Она отпирает заднюю дверь, чтобы взять лестницу, которая стоит у задней стены, припорошенная снегом. Она пытается поднять ее, шатаясь от тяжести; на висках выступают капельки пота.
Кейт переваливает лестницу набок и затаскивает в дом. Лестница тяжелая и вся в паутине: на одной из ржавых перекладин покачивается паук. Крякнув от натуги, Кейт устанавливает ее под люком и поспешно взбирается наверх; ладони скользят по перекладинам.
Поднявшись до конца, Кейт вглядывается в темную бездну чердака. Люк такой маленький – в последний раз она поднималась сюда несколько месяцев назад. Она вообще пролезет сюда со своим беременным животом?
Ее гложут сомнения. Но попытаться нужно. Больше ей прятаться негде.
Сначала она пытается залезть на чердак так же, как раньше, но руки у нее не такие сильные, чтобы подтянуть раздавшееся тело. Тогда она меняет положение, пытаясь залезть спиной вперед. Кейт боится, что лестница сейчас упадет – так она дребезжит под ее весом. Кейт пролезает внутрь, задохнувшись от резкой боли в ладони.
Она порезалась. Но все-таки она здесь, на чердаке.
Пульс начинает выравниваться. Но нет: скрип гравия под шинами. Кейт застывает, сердце скачет как бешеное, ладони влажнеют от крови и пота. Стук в дверь.
Господи, сначала нужно было позвонить Эмили. Или вообще надо было уехать с ней. Саймон никогда бы не нашел ее там.
– Кейт? – Она слышит его голос, и сердце ухает вниз. – Я знаю, ты там. Я просто хочу поговорить. Пожалуйста, впусти меня.
Дребезжит дверная ручка, и Кейт слышит, как скрипит старое дерево, когда Саймон всем своим весом наваливается на дверь.
Дверь. Она забыла запереть заднюю дверь, когда тащила лестницу.
Она должна спрятаться. Но, черт, лестница. Как только он зайдет, он увидит ее, прямо посреди коридора, будто стрелку, указывающую: «Вот тут она и спряталась». Почему она не подумала об этом? Идиотка. В груди зарождается паника, угрожая захлестнуть ее с головой. Закрыв глаза, Кейт заставляет себя дышать: вдох-выдох, как можно медленней…
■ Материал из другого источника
(** C10 as stated fails: the 2xx JSON body [null] has no [tables] and no
    [schema], and both methods reject with the TypeError of the property
    read instead of returning [undefined]. *)
Lemma null_body_is_not_read_as_undefined :
  snd (getTables Sample.null_server keyless) =
    inl (mkError TypeError "Cannot read properties of null (reading 'tables')") /\
  snd (getTableSchema Sample.null_server (JStr "institutions") keyless) =
    inl (mkError TypeError "Cannot read properties of null (reading 'schema')").
Proof. split; reflexivity. Qed.

(** ** Beyond the claims: what every method does with a call *)

Section Calls.

Variable server : list Request -> Request -> Reply.
Variable createReadStream : JsValue -> JsError + ReadStream.

Lemma invoke_this (op : Operation) (w : World) :
  this (fst (invoke server createReadStream op w)) = this w.
Proof. destruct op; cbn [invoke]; run_async; split_cases; reflexivity. Qed.

Lemma two_hundreds (st : Z) : 200 <= st < 300 -> (200 <=? st) && (st <? 300) = true.
Proof. intros H. apply andb_true_iff. split; [apply Z.leb_le | apply Z.ltb_lt]; lia. Qed.

(** X1: the six methods that end in [return response.data] hand the body
    of a 2xx reply to the caller as it came: nothing is checked, unwrapped
    or converted. *)
Theorem success_body_returned_unchanged
    (op : Operation) (w : World) (r : Request) (st : Z) (body : JsValue) :
  returns_data op = true ->
  wire (fst (invoke server createReadStream op w)) = (wire w ++ [r])%list ->
  server (wire w) r = HttpReply st body ->
  200 <= st < 300 ->
  snd (invoke server createReadStream op w) = inr body.
Proof.
  intros Hop Hw Hreply Hst. apply two_hundreds in Hst.
  destruct op; try discriminate Hop; cbn [invoke] in *; revert Hw; run_async; split_cases;
    intros Hw; try (exfalso; exact (wire_not_grown _ _ Hw));
    apply app_inj_tail in Hw; destruct Hw as [_ <-];
    match goal with
    | H : settle _ = _ |- _ => rewrite Hreply in H; cbn [settle] in H; rewrite Hst in H
    end; try discriminate;
    match goal with
    | H : inr _ = inr _ |- _ => injection H as <-
    end; reflexivity.
Qed.

(** X2: when the 2xx body is an object that has the field, [getTables]
    fulfils with the value of [tables] and [getTableSchema] with the value
    of [schema], whatever that value is. *)
Theorem present_field_is_returned
    (w : World) (c : AxiosInstance) (st : Z) (fields : list (string * JsValue))
    (tableName v : JsValue) :
  client (this w) = Some c ->
  200 <= st < 300 ->
  (server (wire w) (request c GET "/api/tables" NoBody DefaultHeaders)
     = HttpReply st (JObj fields) ->
   lookup "tables" fields = Some v ->
   snd (getTables server w) = inr v) /\
  (server (wire w)
     (request c GET ("/api/tables/" ++ ToString tableName ++ "/schema") NoBody DefaultHeaders)
     = HttpReply st (JObj fields) ->
   lookup "schema" fields = Some v ->
   snd (getTableSchema server tableName w) = inr v).
Proof.
  intros Hc Hst. apply two_hundreds in Hst.
  split; intros Hreply Hfield.
  - unfold getTables, bind, lift. rewrite (client_get_sends server w c _ Hc), Hreply.
    cbn [settle]. rewrite Hst. cbn [data get_prop snd]. rewrite Hfield. reflexivity.
  - unfold getTableSchema, bind, lift. rewrite (client_get_sends server w c _ Hc), Hreply.
    cbn [settle]. rewrite Hst. cbn [data get_prop snd]. rewrite Hfield. reflexivity.
Qed.

Lemma one_request_or_rejection_aux (op : Operation) (w : World) :
  (exists r, wire (fst (invoke server createReadStream op w)) = (wire w ++ [r])%list) \/
  wire (fst (invoke server createReadStream op w)) = wire w.
Proof.
  destruct op; cbn [invoke]; run_async; split_cases;
    solve [left; eexists; reflexivity | right; reflexivity].
Qed.

(** X3: a call never answers without asking, and never asks twice: either
    it puts exactly one request on the wire, or it puts none and rejects. *)
Theorem one_request_or_rejection (op : Operation) (w : World) :
  (exists r, wire (fst (invoke server createReadStream op w)) = (wire w ++ [r])%list) \/
  (wire (fst (invoke server createReadStream op w)) = wire w /\
   exists e, snd (invoke server createReadStream op w) = inl e).
Proof.
  destruct op; cbn [invoke]; run_async; split_cases;
    solve [left; eexists; reflexivity | right; split; [reflexivity | eexists; reflexivity]].
Qed.

(** X4: every request of an agent made by [new DorisAgent(baseUrl, apiKey)]
    goes to the base URL the agent stores and has the 60000 ms timeout. *)
Theorem requests_carry_constructed_config
    (url key : JsValue) (net net' : list Request) (a : DorisAgent)
    (op : Operation) (r : Request) :
  new_DorisAgent url key net = (net', inr a) ->
  wire (fst (invoke server createReadStream op {| this := a; wire := net' |}))
    = (net' ++ [r])%list ->
  req_baseURL r = baseUrl a /\ req_timeout r = 60000.
Proof.
  unfold new_DorisAgent. rewrite constructor_runs.
  destruct (replace _) as [e | stripped]; cbn [wire this]; intros [= <- <-].
  destruct op; cbn [invoke]; run_async; cbn [client axios_create]; split_cases; intros Hw;
    try (exfalso; exact (wire_not_grown _ _ Hw));
    apply app_inj_tail in Hw; destruct Hw as [_ <-]; split; reflexivity.
Qed.

(** X5: for the path of a file that can be opened and a safe integer as
    the row count, [previewExcel(path, rows)] posts to [/api/upload/preview]
    a form of exactly two parts, the file stream and [rows] as the decimal
    string of the number; without a row count the string is [10]. *)
Theorem previewExcel_posts_two_parts
    (path : string) (n : Z) (w : World) (c : AxiosInstance) (stream : ReadStream) :
  client (this w) = Some c ->
  createReadStream (JStr path) = inr stream ->
  stream_error stream = None ->
  safe_integer n = true ->
  wire (fst (previewExcel server createReadStream (JStr path) (JNum n) w)) =
    (wire w ++
     [request c POST "/api/upload/preview"
        (Multipart [("file", FormStream stream); ("rows", FormField (JStr (decimal n)))])
        FormHeaders])%list /\
  wire (fst (previewExcel server createReadStream (JStr path) JUndefined w)) =
    (wire w ++
     [request c POST "/api/upload/preview"
        (Multipart [("file", FormStream stream); ("rows", FormField (JStr "10"))])
        FormHeaders])%list.
Proof.
  intros Hc Hs Hopen _. unfold previewExcel, bind, lift. rewrite Hs.
  cbn [default_param toString ToString form_append new_FormData app].
  rewrite !(client_post_sends server _ c _ _ _ Hc)
    by (cbn [refusal first_stream_error]; rewrite Hopen; reflexivity).
  split; destruct (settle _); reflexivity.
Qed.

(** X6: a default parameter replaces [undefined] only.  With a string as
    the table name and [null] as the create-table flag, or with [null] as
    the row count, the call ends in the TypeError of [null.toString()] and
    puts nothing on the wire. *)
Theorem null_flag_throws_before_sending
    (filePath : JsValue) (table : string) (w : World) (stream : ReadStream) :
  createReadStream filePath = inr stream ->
  uploadExcel server createReadStream filePath (JStr table) JNull w =
    (w, inl (mkError TypeError "Cannot read properties of null (reading 'toString')")) /\
  previewExcel server createReadStream filePath JNull w =
    (w, inl (mkError TypeError "Cannot read properties of null (reading 'toString')")).
Proof.
  intros Hs. unfold uploadExcel, previewExcel, bind, lift. rewrite Hs. split; reflexivity.
Qed.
Думай. Думай. Она открывает глаза. Он стучит снова, на этот раз громче, одновременно пытаясь выбить дверь. Она должна втащить лестницу на чердак. Других вариантов нет. Кейт включает фонарик на телефоне. Позади нее стоит старое бюро. Молясь, чтобы Саймон ничего не услышал, она цепляется одной ногой за бюро – оно будет ее якорем, – затем ложится на бок и, свешиваясь вниз, тянется за лестницей.
Кровь тут же приливает к голове, бьется волнами, как море. Кейт хватает лестницу и, морщась от боли в руке, тянет ее на себя.